##### MATERIAL FOR THE TASK #####

(* ===== verification/OpTable.v ===== *)
(** * Tables of operators

    A reference recognition of operators: a table of words, walked character by
    character as far as it goes on. The scanners' decision trees are compared
    with it. *)

From S2P Require Import Prelude Scan Logic.

(** The table entries that go on with the character [c], without it. *)
Definition step (c : Z) (table : list (list Z * bool)) : list (list Z * bool) :=
  omap (λ e, match e with
             | (x :: w, b) => if c =? x then Some (w, b) else None
             | ([], _) => None
             end) table.

(** Whether an entry is read completely, and is an operator. *)
Definition accepts (table : list (list Z * bool)) : bool :=
  existsb (λ e, match e with ([], b) => b | _ => false end) table.

(** The longest walk in the table from the head of the input: its length, and
    whether it ends on an operator. No entry has a NUL character, so that the
    0 read at the end of the input stops the walk. *)
Fixpoint walk (fuel : nat) (table : list (list Z * bool)) (rest : list Z)
  : nat * bool :=
  match fuel with
  | O => (0%nat, accepts table)
  | S fuel' =>
      match step (hd 0 rest) table with
      | [] => (0%nat, accepts table)
      | table' => let '(k, b) := walk fuel' table' (tail rest) in (S k, b)
      end
  end.

(** ** Lemmas and tactics *)

Lemma step_nil c : step c [] = [].
Proof. done. Qed.
Lemma step_cons c x w b t :
  step c ((x :: w, b) :: t) = if c =? x then (w, b) :: step c t else step c t.
Proof. unfold step; simpl. by destruct (c =? x). Qed.
Lemma step_done c b t : step c (([], b) :: t) = step c t.
Proof. done. Qed.

(** Evaluate a walk in an explicit table from what is known of the first
    characters. *)
Ltac walk_steps :=
  repeat (cbn [walk];
    match goal with
    | H : hd 0 ?r = ?k |- context [step (hd 0 ?r) ?t] =>
        rewrite !H;
        let t' := eval vm_compute in (step k t) in change (step k t) with t'
    | |- context [step (hd 0 ?r) ?t] =>
        repeat (first [ match goal with H : (hd 0 r =? _) = _ |- _ => rewrite H end
                      | rewrite step_done | rewrite step_cons ]; cbv iota);
        rewrite step_nil
    end; cbv iota);
  cbn [accepts existsb orb andb]; rewrite ?drop_S_tail, ?drop_0; try reflexivity.

(** Evaluate the C strings of a goal. *)
Ltac cstr_tac :=
  repeat match goal with
  | |- context [cstr ?s] =>
      let t := eval vm_compute in (cstr s) in change (cstr s) with t
  end.

(** Equations on the characters read, from the tests passed. *)
Ltac char_facts :=
  unfold look in *; autorewrite with rest in *;
  repeat match goal with
  | H : _ || _ = true |- _ => apply orb_true_iff in H as [H|H]
  | H : _ || _ = false |- _ => apply orb_false_iff in H as [? ?]
  | H : _ && _ = true |- _ => apply andb_true_iff in H as [? ?]
  | H : (_ =? _) = true |- _ => apply Z.eqb_eq in H
  end.

(** Evaluate the tests of a goal from these equations. *)
Ltac char_eval :=
  repeat match goal with
  | H : hd 0 ?r = _ |- _ => rewrite !H
  | H : _ = false |- _ => rewrite !H
  | H : _ = true |- _ => rewrite !H
  end;
  cbn [Z.eqb Pos.eqb andb orb negb];
  rewrite ?andb_false_r, ?andb_true_r, ?orb_false_r; reflexivity.
(* ===== verification/ElixirSpec.v ===== *)
(** * Reference specification of the Elixir scanner

    - The operators before which a line break is insignificant, as a table, and
      the recognition of one of them at the head of the input by walking the
      table, independent of the scanner's decision tree.
    - The extent of quoted content, by a predicate on positions that says where
      it stops. *)

From S2P Require Import Prelude Scan Logic OpTable Elixir.

(** The binary operators made of symbols. The entries marked [false] are not
    operators, but longer tokens that hide one. *)
Definition symbol_operators : list (list Z * bool) :=
  ((λ s, (cstr s, true)) <$>
    [ "&&"; "&&&"; "="; "=="; "==="; "=~"; "=>"; "::"; "++"; "+++"; "--"; "---";
      "->"; "<"; "<="; "<-"; "<>"; "<~"; "<~>"; "<|>"; "<<<"; "<<~"; ">"; ">=";
      ">>>"; "^^^"; "!="; "!=="; "~>"; "~>>"; "|"; "||"; "|||"; "|>"; "*"; "**";
      "/"; "//"; "."; ".."; "\\" ]%string)
  ++ [(cstr ":::", false); (cstr "...", false)].

(** An operator is usable when it is neither a keyword-list key nor the
    operand of an [op/arity] reference. *)
Definition operator_ends (rest : list Z) : bool :=
  if hd 0 rest =? ":" then negb (is_whitespace (hd 0 (tail rest)))
  else
    let rest := drop (span is_inline_whitespace rest) rest in
    if hd 0 rest =? "/" then
      let rest := tail rest in
      negb (is_digit (hd 0 (drop (span is_whitespace rest) rest)))
    else true.

(** [None]: no symbol operator starts here. *)
Definition symbol_operator (rest : list Z) : option bool :=
  match walk 4 symbol_operators rest with
  | (O, _) => None
  | (k, b) => Some (b && operator_ends (drop k rest))
  end.

(** [w], which has no NUL, is a prefix of the input. *)
Fixpoint starts_with (w rest : list Z) : bool :=
  match w with
  | [] => true
  | x :: w' => (hd 0 rest =? x) && starts_with w' (tail rest)
  end.

(** The word [w] with a token end behind it, then an operator end. *)
Definition word_operator (w rest : list Z) : bool :=
  let rest' := drop (length w) rest in
  starts_with w rest && is_token_end (hd 0 rest') && operator_ends rest'.

(** [not in], with any inline white space between the two words. *)
Definition not_in (rest : list Z) : bool :=
  let rest' := drop 3 rest in
  starts_with (cstr "not") rest
  && word_operator (cstr "in") (drop (span is_inline_whitespace rest') rest').

Definition binary_operator (rest : list Z) : bool :=
  match symbol_operator rest with
  | Some b => b
  | None =>
      word_operator (cstr "when") rest || word_operator (cstr "and") rest
      || word_operator (cstr "or") rest || word_operator (cstr "in") rest
      || not_in rest
  end.

(** What a line break turns into, given the input after it and the white space
    that follows: the result, and the symbol written if any. *)
Definition newline_token (valid_symbols : TokenType → bool) (rest : list Z)
  : bool * option TokenType :=
  if hd 0 rest =? "#" then (true, Some NEWLINE_BEFORE_COMMENT)
  else if (hd 0 rest =? "d") && valid_symbols NEWLINE_BEFORE_DO then
    (starts_with (cstr "do") rest && is_token_end (hd 0 (drop 2 rest)),
     Some NEWLINE_BEFORE_DO)
  else if valid_symbols NEWLINE_BEFORE_BINARY_OPERATOR then
    (binary_operator rest, Some NEWLINE_BEFORE_BINARY_OPERATOR)
  else (false, None).

(** ** Quoted content *)

(** Quoted content stops before this input. [newline]: the position is behind a
    line break and the white space that follows it. *)
Definition quoted_stop (info : QuotedContentInfo) (newline : bool) (rest : list Z)
  : bool :=
  let c := hd 0 rest in
  let c1 := hd 0 (tail rest) in
  let c2 := hd 0 (tail (tail rest)) in
  let is_heredoc := delimiter_length info =? 3 in
  if c =? end_delimiter info then
    if is_heredoc
    then newline && (c1 =? end_delimiter info) && (c2 =? end_delimiter info)
    else true
  else if c =? "#" then supports_interpol info && (c1 =? "{")
  else if c =? BACKSLASH then
    negb (is_heredoc && (c1 =? LF))
    && (supports_interpol info || (c1 =? end_delimiter info))
  else c =? NUL.

(** The number of characters before the first position where it stops. *)
Fixpoint quoted_length (info : QuotedContentInfo) (newline : bool) (rest : list Z)
  : nat :=
  match rest with
  | [] => 0%nat
  | c :: rest' =>
      if is_newline c || newline && is_whitespace c
      then S (quoted_length info true rest')
      else if quoted_stop info newline rest then 0%nat
      else S (quoted_length info false rest')
  end.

#####

HOW TO COMPLETE THIS TASK:
Taking the entries above, print exactly the lines starting at the line with "H : hd 0 ?r = _" and ending at the line with "- The operators", both included.

EXERCISE SOLUTION:
  | H : hd 0 ?r = _ |- _ => rewrite !H
  | H : _ = false |- _ => rewrite !H
  | H : _ = true |- _ => rewrite !H
  end;
  cbn [Z.eqb Pos.eqb andb orb negb];
  rewrite ?andb_false_r, ?andb_true_r, ?orb_false_r; reflexivity.
(* ===== verification/ElixirSpec.v ===== *)
(** * Reference specification of the Elixir scanner

    - The operators before which a line break is insignificant, as a table, and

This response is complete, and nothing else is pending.